Toujours selon GND dans le quotidien de la rue Saint-Jacques, c’est l’enseignement du français en amont qu’il faudrait améliorer… Je suis plutôt d’accord, outrée moi-même de constater qu’en terminant leurs études postsecondaires au Québec, rares sont les élèves capables de nommer un titre des classiques de Émile Zola, Albert Camus, Sartre, ou, géographiquement plus près d’eux, de Anne Hébert, qui, de surcroît est une femme, ce qui n’aide en rien... Mais, ça aussi c’est un autre sujet qui viendra bien un de ces quatre sur avenues.ca.
Or, en marge de ce que clame haut et fort le premier ministre Couillard, je gratterais le bobo avec plus de vigueur en regardant plutôt du côté de l’importance accordée à notre langue et à la manière de l’honorer en général.
Sans vouloir faire d’amalgames, quand je lis ad nauseam des «Luv you babe» ou «tcheck, you right bitch» sur les pages Facebook des ados de mes amis ou «Nice pics» ainsi que «What a great day!» sous les photos Instagram de ces mêmes parents, pourtant éduqués au français impeccable des textes de Passe-Partout, émission jeunesse qui s’apprête à revenir, je me demande si ce n’est pas aussi le devoir de mémoire de notre langue française et de ceux qui, comme Camille Laurin avec sa loi 101, se sont battus pour qu’on la préserve qui fait défaut.
Dans nos radios
Juste du côté de ce que la société québécoise se met dans les oreilles à longueur de journée, il y a là un problème majeur. Vu, par exemple, le nombre d’heures passées en voiture dans le trafic à contourner les cônes orange, ce n’est pas négligeable. Dans son discours de remerciement au dernier Gala des prix Gémeaux le 17 septembre, l’humoriste Louis-José Houde, un fin lecteur, issu d’ailleurs de la génération Passe-Partout, a déploré le fait que des radios commerciales montréalaises tentaient de réduire les quotas de chansons en français.
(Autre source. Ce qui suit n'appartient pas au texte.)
(** * news-trend-analyser: the scraper pipeline of [scraper.py]

    A shallow embedding of [parse_article], [scrape_site], [save_outputs]
    and [main], with the libraries they call (newspaper, datetime, dateutil,
    pandas, json, time) kept behind explicit oracles and a small model of
    [datetime], followed by the properties of the pipeline. *)

From Stdlib Require Import ZArith String Ascii List Lia DecimalString.
From stdpp Require Import base gmap strings list.
Import ListNotations.

Local Open Scope string_scope.
Local Open Scope Z_scope.

#[local] Set Warnings "-clear-no-such-hyp".

(** ** Decimal formatting, as Python's [%d] and [%0wd] *)

Module Fmt.

Definition decimal (n : Z) : string :=
  if n <? 0 then "-" ++ NilZero.string_of_uint (N.to_uint (Z.to_N (- n)))
  else NilZero.string_of_uint (N.to_uint (Z.to_N n)).

Fixpoint zeros (k : nat) : string :=
  match k with
  | O => ""
  | S k' => "0" ++ zeros k'
  end.

(** [%0wd] for a non-negative [n]: at least [w] digits, padded on the left. *)
Definition padded (w : nat) (n : Z) : string :=
  let s := decimal n in
  zeros (w - String.length s) ++ s.

End Fmt.

(** ** The part of [datetime] the scraper uses

    A [datetime] is held as Python compares and subtracts it: the number of
    microseconds of wall-clock time since 0001-01-01T00:00:00, together with
    the value of [utcoffset()] in seconds ([None] for a naive value).  The
    calendar fields are recovered with the algorithms of [datetime.py]
    ([_ymd2ord], [_ord2ymd]). *)

Module Datetime.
Deux jours avant, à Deux hommes en or, Normand Brathwaite s’insurgeait contre les pourcentages de contenu musical de ces radios; composé à 35% en anglais et à 65% en français. Difficile de penser à faire réussir nos futurs enseignants à un examen de français «difficile sans être impossible», dixit la Chicoutimienne Caroline Tremblay, qui a réussi l’examen du premier coup, il y a quatre ans, et qui, de son propre aveu, n’a jamais été une première de classe.
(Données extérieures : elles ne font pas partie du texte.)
(** * cookie-monster: a session-storage style facade over a cookie line

    A shallow embedding of [index.js] (the [bake] factory and the four
    operations it returns) together with the parts of the JavaScript
    run-time the code calls: [String.prototype.indexOf], [slice] and
    [split], [encodeURIComponent] and [decodeURIComponent].

    Strings are sequences of UTF-16 code units, as in ECMAScript.  The
    operations of the library run in a small state-and-exception monad
    over the [doc] object's [cookie] field and the private state of the
    injected hooks. *)

From Stdlib Require Import String Ascii.
From Stdlib Require Import ZArith Bool Lia List Permutation.
Import ListNotations.

Local Open Scope Z_scope.

(* ================================================================== *)
(** * JavaScript strings *)
(* ================================================================== *)

(** A code unit is a 16-bit unsigned integer; a string is a finite
    sequence of code units. *)
Definition code_unit := Z.
Definition jsstring := list code_unit.

Definition is_code_unit (c : code_unit) : Prop := 0 <= c < 65536.
Definition is_string (s : jsstring) : Prop := Forall is_code_unit s.

(** ASCII literals. *)
Definition js (s : String.string) : jsstring :=
  map (fun a => Z.of_N (Ascii.N_of_ascii a)) (String.list_ascii_of_string s).
Arguments js s%_string.

Fixpoint jsstring_eqb (a b : jsstring) : bool :=
  match a, b with
  | [], [] => true
  | x :: a', y :: b' => (x =? y) && jsstring_eqb a' b'
  | _, _ => false
  end.

(** ** [String.prototype.indexOf] *)

Fixpoint starts_with (pat s : jsstring) : bool :=
  match pat, s with
  | [], _ => true
  | p :: pat', c :: s' => (p =? c) && starts_with pat' s'
  | _ :: _, [] => false
  end.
C’est donc, aussi, une question (encore) de savoir mettre nos priorités aux bons endroits et de cultiver le jardin linguistique du Québec en y plantant de bons grains de passion tout en solidifiant nos racines. Il faut voir et penser à long terme, croire qu’en continuant de ne pas faire de l’enseignement du français une priorité chez nous, on risque de récolter de bien mauvais chous… euh choux.
JE CRAQUE POUR…
Les auteures québécoises de la rentrée
Stéfanie Clermont, Le jeu de la musique, éd. Le Quartanier
Audrée Wilhelmy, Le corps des bêtes, éd. Leméac
Catherine Lalonde, La dévoration des fées, éd. Le Quartanier
Érika Soucy , Priscilla en hologramme, éd. L’Hexagone
India Desjardins + ill. Marianne Ferrer, Une histoire de cancer qui finit bien, éd. La Pastèque
Mikella Nicol, Aphélie, éd. Le Cheval d’août
Lise Tremblayl L’habitude des bêtes, éd. Boréal
Martine Delvaux, Le monde est à toi, éd. Héliotrope
Andrée A. Michaud, Routes secondaires, éd. Québec Amérique
Marie Laberge, Affaires privées, éd. Québec Amérique
Brigitte Haentjens Un jour je te dirai tout, éd. Boréal
Et j’en oublie. Avec pareilles plumes, n’est-elle pas belle cette rentrée littéraire québécoise? Il s’agit là de très grands titres, du moins, pour ceux que j’ai eu le temps de lire à ce jour. Maintenant, faisons en sorte qu’on parle de ces dames, qu’on les interroge et qu’on les enseigne autant que leurs confrères dans nos médias et établissements scolaires. Bon allez, à plus!